%A MENG Yu-Yu, WEI Chun-Ru, FAN Run-Qiao, YU Xiu-Mei, WANG Xiao-Dong, ZHAO Wei-Quan, WEI Xin-Yan, KANG Zhen-Sheng, LIU Da-Qun %T TaPP2-A13 gene shows induced expression pattern in wheat responses to stresses and interacts with adaptor protein SKP1 from SCF complex %0 Journal Article %D 2021 %J Acta Agronomica Sinica %R 10.3724/SP.J.1006.2021.01042 %P 224-236 %V 47 %N 2 %U {https://zwxb.chinacrops.org/CN/abstract/article_7038.shtml} %8 2021-02-12 %X

To explore the function and molecular mechanism of Phloem protein 2 (PP2) gene in wheat (Triticum aestivum L.) response to stresses, a TaPP2-A13 putatively encoding a PP2 protein was obtained from TcLr15, a wheat near isogenic line against leaf rust pathogen, in the present study. The complete coding region of TaPP2-A13 encodes a hydrophilic polypeptide with molecular weight of 33.18 kD, and theoretical isoelectric point is 6.36. There is an F-box domain at N-terminal and a PP2 domain at C-terminal of the TaPP2-A13 protein sequence, which indicates that wheat TaPP2-A13 belongs to F-box/PP2 (FBP) subfamily. Wheat TaPP2-A13 shared relatively higher sequence similarity with PP2-A13 from Gramineae. Quantitative real-time PCR (qRT-PCR) results indicated that TaPP2-A13 was induced by infection of leaf rust pathogen (Puccinia triticina), and showed stronger expression in susceptible combination than that in resistant one. An obvious up-regulation of TaPP2-A13 was observed after treatment with abscisic acid (ABA), salicylic acid (SA) and methyl jasmonate (MeJA) in wheat. TaPP2-A13 was significantly down-regulated after treatment with PEG and H2O2, while TaPP2-A13 striking increased first, then fell down after NaCl treatment in wheat. Subcellular localization result indicated that TaPP2-A13 distributed in both of the nucleus and cytoplasm. The recombinant vector BD-TaPP2-A13 was used as the bait to screen Yeast 2 Hybrid (Y2H) library, 11 kinds of proteins were finally obtained.

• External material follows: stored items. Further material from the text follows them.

(** X13.  Without a field order in the metadata, [print] keeps the
    columns it knows in front, in their order, and every key of every
    event of the snapshot is a column afterwards. *)
Theorem aggregate_columns_cover_keys (p : aggregatePrinter)
    (r : QueryResult) :
  FieldOrder (Metadata r) = [] ->
  columns p `prefix_of` columns (fst (aggregatePrinter_print p r)) /\
  forall e k, In e (Events r) -> In k (map fst e) ->
              In k (columns (fst (aggregatePrinter_print p r))).
Proof.
  intros Hnone.
  assert (Hcols : columns (fst (aggregatePrinter_print p r))
                  = columns p ++ deriveColumns [] (Events r)).
  { unfold aggregatePrinter_print. rewrite Hnone.
    rewrite <- deriveColumns_known.
    destruct (deriveColumns (columns p) (Events r)) as [|c [|c' cs]];
      [reflexivity| |reflexivity].
    destruct (Events r) as [|e [|e' evs]]; reflexivity. }
  rewrite Hcols. split.
  - apply prefix_app_r. reflexivity.
  - intros e k He Hk. apply in_or_app. right.
    apply (deriveColumns_covers _ e); assumption.
Qed.

Lemma aggregate_columns_cover_keys_witness :
  In "b"
    (columns (fst (aggregatePrinter_print
                     {| columns := ["a"]; noWrap := false |}
                     (aggregateSnapshot
                        [[("a", number 1); ("b", number 2)]])))).
Proof.
  exact (proj2 (aggregate_columns_cover_keys
                  {| columns := ["a"]; noWrap := false |}
                  (aggregateSnapshot [[("a", number 1); ("b", number 2)]])
                  eq_refl)
           [("a", number 1); ("b", number 2)] "b"
           (or_introl eq_refl) (or_intror (or_introl eq_refl))).
Defined.
(** C7.  For a write mask with the single lane k, when the assertions of
    the demotion hold (the lane is below 4 for a 32-bit destination, the
    two modifiers pack), the scalar word has k as its output component,
    shifted left by 1 exactly when the destination is 32 bits wide; each
    packed source has, in its component field of three bits, the low
    three bits of the component its swizzle selects for lane k shifted
    left by 1 exactly when the source is not 16 bits wide: that is the
    shifted component itself exactly when the component is below 4 for a
    source that is not 16 bits wide, below 8 for one that is (nothing
    asserts that it is); and the opcode and the output modifier are those
    of the vector word.  (With an inline constant, src2 holds the constant
    in place of the second source.) *)
Theorem vector_to_scalar_alu_single_lane (v : midgard_vector_alu)
  (ins : midgard_instruction) (k mod_0 mod_1 : Z) :
  0 <= k < 8 ->
  ins_mask ins = 2 ^ k ->
  (nir_alu_type_get_type_size (ins_dest_type ins) = 32 -> k < 4) ->
  mir_pack_mod ins 0 true = Some mod_0 ->
  mir_pack_mod ins 1 true = Some mod_1 ->
  let is_full := nir_alu_type_get_type_size (ins_dest_type ins) =? 32 in
  let full_0 := negb (nir_alu_type_get_type_size (src_type_at ins 0) =? 16) in
  let full_1 := negb (nir_alu_type_get_type_size (src_type_at ins 1) =? 16) in
  let c0 := swz (swizzle_row ins 0) k in
  let c1 := swz (swizzle_row ins 1) k in
  exists s,
    vector_to_scalar_alu v ins = Some s
    /\ s_output_component s = Z.shiftl k (if is_full then 1 else 0)
    /\ s_output_full s = is_full
    /\ s_op s = v_op v
    /\ s_outmod s = v_outmod v
    /\ s_src1 s = mir_pack_scalar_source mod_0 full_0 c0
    /\ scalar_src_component (s_src1 s)
       = Z.land (Z.shiftl c0 (if full_0 then 1 else 0)) 7
    /\ (0 <= c0 ->
        scalar_src_component (s_src1 s)
        = Z.shiftl c0 (if full_0 then 1 else 0)
        <-> c0 < (if full_0 then 4 else 8))
    /\ (ins_has_inline_constant ins = false ->
        s_src2 s = mir_pack_scalar_source mod_1 full_1 c1
        /\ scalar_src_component (s_src2 s)
           = Z.land (Z.shiftl c1 (if full_1 then 1 else 0)) 7
        /\ (0 <= c1 ->
            scalar_src_component (s_src2 s)
            = Z.shiftl c1 (if full_1 then 1 else 0)
            <-> c1 < (if full_1 then 4 else 8))).
Proof.
  intros Hk Hmask Hfull Hm0 Hm1 is_full full_0 full_1 c0 c1.
  assert (forall m f c, 0 <= mir_pack_scalar_source m f c < 64) as Hrange.
  { intros m f c. unfold mir_pack_scalar_source.
    change (Z.shiftl 1 6 - 1) with (Z.ones 6).
    rewrite Z.land_ones by lia. apply Z.mod_pos_bound. reflexivity. }
  assert (forall m f c,
             0 <= mir_pack_scalar_source m f c < 2 ^ SCALAR_SRC2_BITS)
    as Hrange2.
  { intros m f c. specialize (Hrange m f c).
    change (2 ^ SCALAR_SRC2_BITS) with 2048. lia. }
  assert (ufield SCALAR_OUTPUT_COMPONENT_BITS k = k) as Hku.
  { apply ufield_small; [unfold SCALAR_OUTPUT_COMPONENT_BITS; lia|].
    change (2 ^ SCALAR_OUTPUT_COMPONENT_BITS) with 8. lia. }
  assert (exists s, vector_to_scalar_alu v ins = Some s) as [s Hs].
  { unfold vector_to_scalar_alu.
    rewrite Hmask, component_from_mask_pow2, Hm0, Hm1 by assumption.
    cbn [bind s_output_component]. rewrite Hku.
    destruct (nir_alu_type_get_type_size (ins_dest_type ins) =? 32) eqn:Ef.
    - apply Z.eqb_eq in Ef. specialize (Hfull Ef).
      apply Z.ltb_lt in Hfull. rewrite Hfull. cbn [assert bind].
      destruct (ins_has_inline_constant ins); eexists; reflexivity.
    - cbn [bind].
      destruct (ins_has_inline_constant ins); eexists; reflexivity. }
  exists s. split; [exact Hs|].
  destruct (vector_to_scalar_alu_fields v ins s Hs)
    as (comp & m0 & m1 & Hc & Hp0 & Hp1 & Hop & Hom & _ & Hof & H1 & H2
        & Hoc & _).
  rewrite Hmask, component_from_mask_pow2 in Hc by assumption.
  injection Hc as <-. rewrite Hm0 in Hp0. rewrite Hm1 in Hp1.
  injection Hp0 as <-. injection Hp1 as <-.
  assert (s_src1 s = mir_pack_scalar_source mod_0 full_0 c0) as H1'.
  { rewrite H1. apply ufield_small; [unfold SCALAR_SRC1_BITS; lia|].
    apply Hrange. }
  assert (scalar_src_component (s_src1 s)
          = Z.land (Z.shiftl c0 (if full_0 then 1 else 0)) 7) as Hc1.
  { rewrite H1'. apply mir_pack_scalar_source_component. }
  split; [|split; [exact Hof|split; [exact Hop|split; [exact Hom|
    split; [exact H1'|split; [exact Hc1|split]]]]]].
  - rewrite Hoc, Hku. fold is_full. destruct is_full eqn:Ef; cycle 1.
    + now rewrite Z.shiftl_0_r.
    + apply Z.eqb_eq in Ef. specialize (Hfull Ef).
      apply ufield_small; [unfold SCALAR_OUTPUT_COMPONENT_BITS; lia|].
      change (2 ^ SCALAR_OUTPUT_COMPONENT_BITS) with 8.
      rewrite Z.shiftl_mul_pow2 by lia. change (2 ^ 1) with 2. lia.
  - intros Hpos. rewrite Hc1. apply component_field_exact. exact Hpos.
  - intros Hni. rewrite Hni in H2.
    assert (s_src2 s = mir_pack_scalar_source mod_1 full_1 c1) as H2'.
    { rewrite H2. apply ufield_small; [unfold SCALAR_SRC2_BITS; lia|].
      apply Hrange2. }
    assert (scalar_src_component (s_src2 s)
            = Z.land (Z.shiftl c1 (if full_1 then 1 else 0)) 7) as Hc2.
    { rewrite H2'. apply mir_pack_scalar_source_component. }
    split; [exact H2'|split; [exact Hc2|]].
    intros Hpos. rewrite Hc2. apply component_field_exact. exact Hpos.
Qed.
(** * FixReverter measurer: log parsing, crash classification and
      combinatorial crash minimisation

    A shallow embedding of
    [experiment/measurer/fixreverter_run_crashes.py] and
    [experiment/measurer/fixreverter_run_coverage.py].

    Python values are modelled as follows.
    - [str] is [string] (a sequence of 8-bit characters; the log lines
      the code looks for are ASCII).
    - [set] of integers is [gset Z]; the order in which Python iterates
      over a set is not fixed by the language, so it is a parameter
      [set_iter] of the development, constrained to enumerate the
      elements of the set once each.
    - a tuple of integers is [list Z]; a [dict] keyed by strings is
      [gmap string _].
    - an uncaught exception is the [Raise] constructor of [py].
    - the child process started by [new_process.execute] is a function
      from the call's arguments to its captured result, and every call
      is appended to a trace that the computation threads along.  A
      process that cannot be started at all makes [new_process.execute]
      raise; this is left out: here every call has a result, and the
      properties below are about such runs. *)

From Stdlib Require Import ZArith Ascii String List.
From stdpp Require Import base tactics option list sorting sets gmap
  strings pretty.
Lemma delete_each E (l : list BackupEntry) w :
  w.(db).(initialized) = true →
  ∃ w', for_each l (λ b, deleteBackup E b.(backupId)) w = (Ok tt, w') ∧
    w'.(db).(backups)
      = filter (λ b, b.(backupId) ∉ backupId <$> l) w.(db).(backups) ∧
    backups_aside w w' ∧
    (∀ q, (∀ b, b ∈ w.(db).(backups) → b.(backupId) ∈ backupId <$> l →
                resolve E b.(backupPath) ≠ q) →
          fs w' !! q = fs w !! q).
Proof.
  revert w. induction l as [|x l IH]; intros w Hinit; simpl.
  - exists w. split; [done|]. split; [|split; [apply backups_aside_refl|done]].
    symmetry. clear. induction (backups (db w)) as [|b bs IHb]; [done|].
    rewrite filter_cons_True by apply not_elem_of_nil. by f_equal.
  - destruct (deleteBackup_spec E x.(backupId) w Hinit) as (w1 & Hrun & Hb1 & Ha1 & Hfs1).
    assert (w1.(db).(initialized) = true) as Hinit1.
    { destruct Ha1 as (_ & -> & _). done. }
    destruct (IH w1 Hinit1) as (w' & Hrun' & Hb' & Ha' & Hfs').
    exists w'. rewrite (bind_run _ _ _ _ _ Hrun). split; [done|]. split; [|split].
    + rewrite Hb', Hb1. unfold map_delete. rewrite list_filter_filter.
      apply list_filter_iff. intros b. rewrite not_elem_of_cons. tauto.
    + by eapply backups_aside_trans.
    + intros q Hq. rewrite Hfs', Hfs1; [done| |].
      * intros b Hb Hid. apply Hq; [done|]. rewrite Hid. left.
      * intros b Hb Hid. apply Hq; [|by right].
        rewrite Hb1 in Hb. by apply elem_of_map_delete in Hb as [? _].
Qed.

(** ** Grouping by original path *)

Lemma push_group_keys b groups :
  (push_group b groups).*1
  = if decide (b.(originalPath) ∈ groups.*1) then groups.*1
    else groups.*1 ++ [b.(originalPath)].
Proof.
  induction groups as [|[p g] groups IH].
  - done.
  - cbn [push_group]. destruct (decide (p = b.(originalPath))) as [->|Hne].
    + rewrite fmap_cons. cbn [fst]. rewrite decide_True; [done|]. rewrite fmap_cons. left.
    + rewrite !fmap_cons. cbn [fst]. rewrite IH.
      destruct (decide (b.(originalPath) ∈ groups.*1)) as [Hin|Hnin].
      * rewrite decide_True; [done|]. by right.
      * rewrite decide_False; [done|]. rewrite not_elem_of_cons. done.
Qed.

Lemma push_group_map b groups :
  group_map (push_group b groups)
  = <[b.(originalPath) :=
        default [] (group_map groups !! b.(originalPath)) ++ [b]]> (group_map groups).
Proof.
  induction groups as [|[p g] groups IH]; [done|].
  cbn [push_group]. destruct (decide (p = b.(originalPath))) as [->|Hne].
  - rewrite !list_to_map_cons. by rewrite lookup_insert_eq, insert_insert_eq.
  - rewrite !list_to_map_cons.
    rewrite IH, lookup_insert_ne by done. by apply insert_insert_ne.
Qed.

Lemma backups_of_snoc pid p bs b :
  backups_of pid p (bs ++ [b])
  = backups_of pid p bs
    ++ (if decide (b.(backupProjectId) = pid ∧ b.(originalPath) = p) then [b] else []).
Proof.
  unfold backups_of. by rewrite filter_app.
Qed.
(** * PANX1 electrophysiology ABF batch plotting: a shallow embedding

    This development embeds [src/abf_batch_plot.py] and proves the
    properties its specification states about it.

    Modelling conventions.
    - Python [int] is [Z]; Python [float] is idealised as an exact
      rational [Q] (no rounding, no NaN, no infinities).
    - Python [str] is [string].  An f-string that interpolates a float keeps
      the float field symbolic (see [piece]): the decimal rendering of a
      binary float is outside the model.
    - Code that can raise runs in a state-and-exception monad [M] over the
      [world] (file system, stdout, stderr); the state survives a raise, as
      the side effects of a Python call survive its exception.
    - [pathlib], [os], [pyabf], [matplotlib] and [scipy.signal] are external
      libraries.  Their control flow that the program depends on (argument
      validation, path parsing, padding, file creation) is modelled from
      their documented behaviour; the numerical filter design of scipy is a
      parameter ([filter_kernel]). *)

From Stdlib Require Import ZArith QArith String Ascii List DecimalString.
From Stdlib Require Import DecimalN DecimalPos DecimalFacts.
From stdpp Require Import gmap strings list fin_maps.

Open Scope Z_scope.

(** ** Python integer formatting and [build_filename] *)

(** [str(n)] of a non-negative integer. *)
Definition decimal (n : N) : string := NilZero.string_of_uint (N.to_uint n).

Fixpoint zeros (k : nat) : string :=
  match k with
  | O => EmptyString
  | S k' => String "0" (zeros k')
  end.

(** [format(number, "0{width}d")]: the sign, then zeros, then the digits; the
    sign counts toward the width and nothing is ever cut off. *)
Definition format_0d (width : nat) (number : Z) : string :=
  let sign := if number <? 0 then "-"%string else EmptyString in
  let digits := decimal (Z.abs_N number) in
  sign +:+ zeros (width - (String.length sign + String.length digits)) +:+ digits.
(** * wscli migrate: identity mapping and RoleBinding transformation

    A shallow embedding of [cmd/migrate.go] (package [cmd]) of the
    rbac-migration tool: [cleanEmail], [buildIDMap],
    [mutateTenantRoleBindings] and the de-duplicating loop of
    [writeMigratedRoleBindings].

    Go strings are byte sequences: they are modelled by [string], whose
    characters are the 256 values of [ascii].  Go maps are [gmap]s; a nil
    map and an empty map are both [∅].  [log.Fatalf] and a run-time panic
    end the process: functions that can reach them return a [result].
    What the directory, the cluster, the encoder and the file system
    answer is a parameter of the function that asks. *)

From Stdlib Require Import Ascii String.
From stdpp Require Import gmap strings list fin_maps.

Set Warnings "-register-all".
Local Open Scope string_scope.
Local Arguments String.append !_ _ / : simpl nomatch.
Local Arguments Ascii.eqb : simpl never.

(** ** Outcome of a call that may end the process *)

Inductive result (A : Type) : Type :=
| Ok (a : A)
| Fatal (msg : string)      (* log.Fatalf: message, then os.Exit(1) *)
| Panic (msg : string).     (* run-time panic, e.g. index out of range *)
Arguments Ok {A} a.
Arguments Fatal {A} msg.
Arguments Panic {A} msg.

Definition bind {A B} (r : result A) (k : A -> result B) : result B :=
  match r with
  | Ok a => k a
  | Fatal msg => Fatal msg
  | Panic msg => Panic msg
  end.

Definition is_Ok {A} (r : result A) : bool :=
  match r with Ok _ => true | _ => false end.

Definition aborted {A} (r : result A) : bool := negb (is_Ok r).

(** A [for ... range] loop over a slice whose body may end the process. *)
Fixpoint foldM {A S : Type} (body : S -> A -> result S) (l : list A) (s : S) : result S :=
  match l with
  | [] => Ok s
  | x :: l' => bind (body s x) (foldM body l')
  end.

(** ** The part of Go's package [strings] (and string slicing) that is used *)

Module GoStrings.

(** [s[n:]] and [s[:n]] for [n <= len(s)]. *)
Fixpoint drop (n : nat) (s : string) : string :=
  match n, s with
  | S k, String _ s' => drop k s'
  | _, _ => s
  end.

Fixpoint take (n : nat) (s : string) : string :=
  match n, s with
  | S k, String c s' => String c (take k s')
  | _, _ => ""
  end.

(** [strings.HasPrefix(s, prefix)] *)
Fixpoint HasPrefix (s prefix : string) : bool :=
  match prefix, s with
  | "", _ => true
  | String _ _, "" => false
  | String a p, String b s' => if Ascii.eqb a b then HasPrefix s' p else false
  end.

(** [strings.Index(s, substr)]: the offset of the first occurrence,
    [None] for Go's -1. *)
Fixpoint Index (s substr : string) : option nat :=
  if HasPrefix s substr then Some 0
  else match s with
       | "" => None
       | String _ s' => S <$> Index s' substr
       end.

(** [strings.Contains(s, substr)] is [Index(s, substr) >= 0]. *)
Definition Contains (s substr : string) : bool :=
  match Index s substr with Some _ => true | None => false end.

(** [strings.Replace(s, old, new, 1)]: with [n = 1] the library writes
    [s[:j]], [new] and [s[j+len(old):]] for [j] the first occurrence of
    [old] ([j = 0] for an empty [old]), and returns [s] when there is
    none. *)
Definition ReplaceFirst (s old new : string) : string :=
  match Index s old with
  | None => s
  | Some j => take j s ++ new ++ drop (j + String.length old) s
  end.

Further Y2H assays identified that TaPP2-A13 physically interacted with five kinds of proteins including TaPP2C5, TaSLY1, TaCHI, TaRbcS, and TaSKP1. BiFC and Co-IP results further confirmed that TaPP2-A13 interacted with TaSKP1, an adaptor protein from SKP1-Cullin-F-box (SCF) complex, which made us to speculate that TaPP2-A13 functions as a member of SCF complex by binding with TaSKP1. These findings laid some foundation for further analyzing the function of TaPP2-A13 and exploring its regulatory network.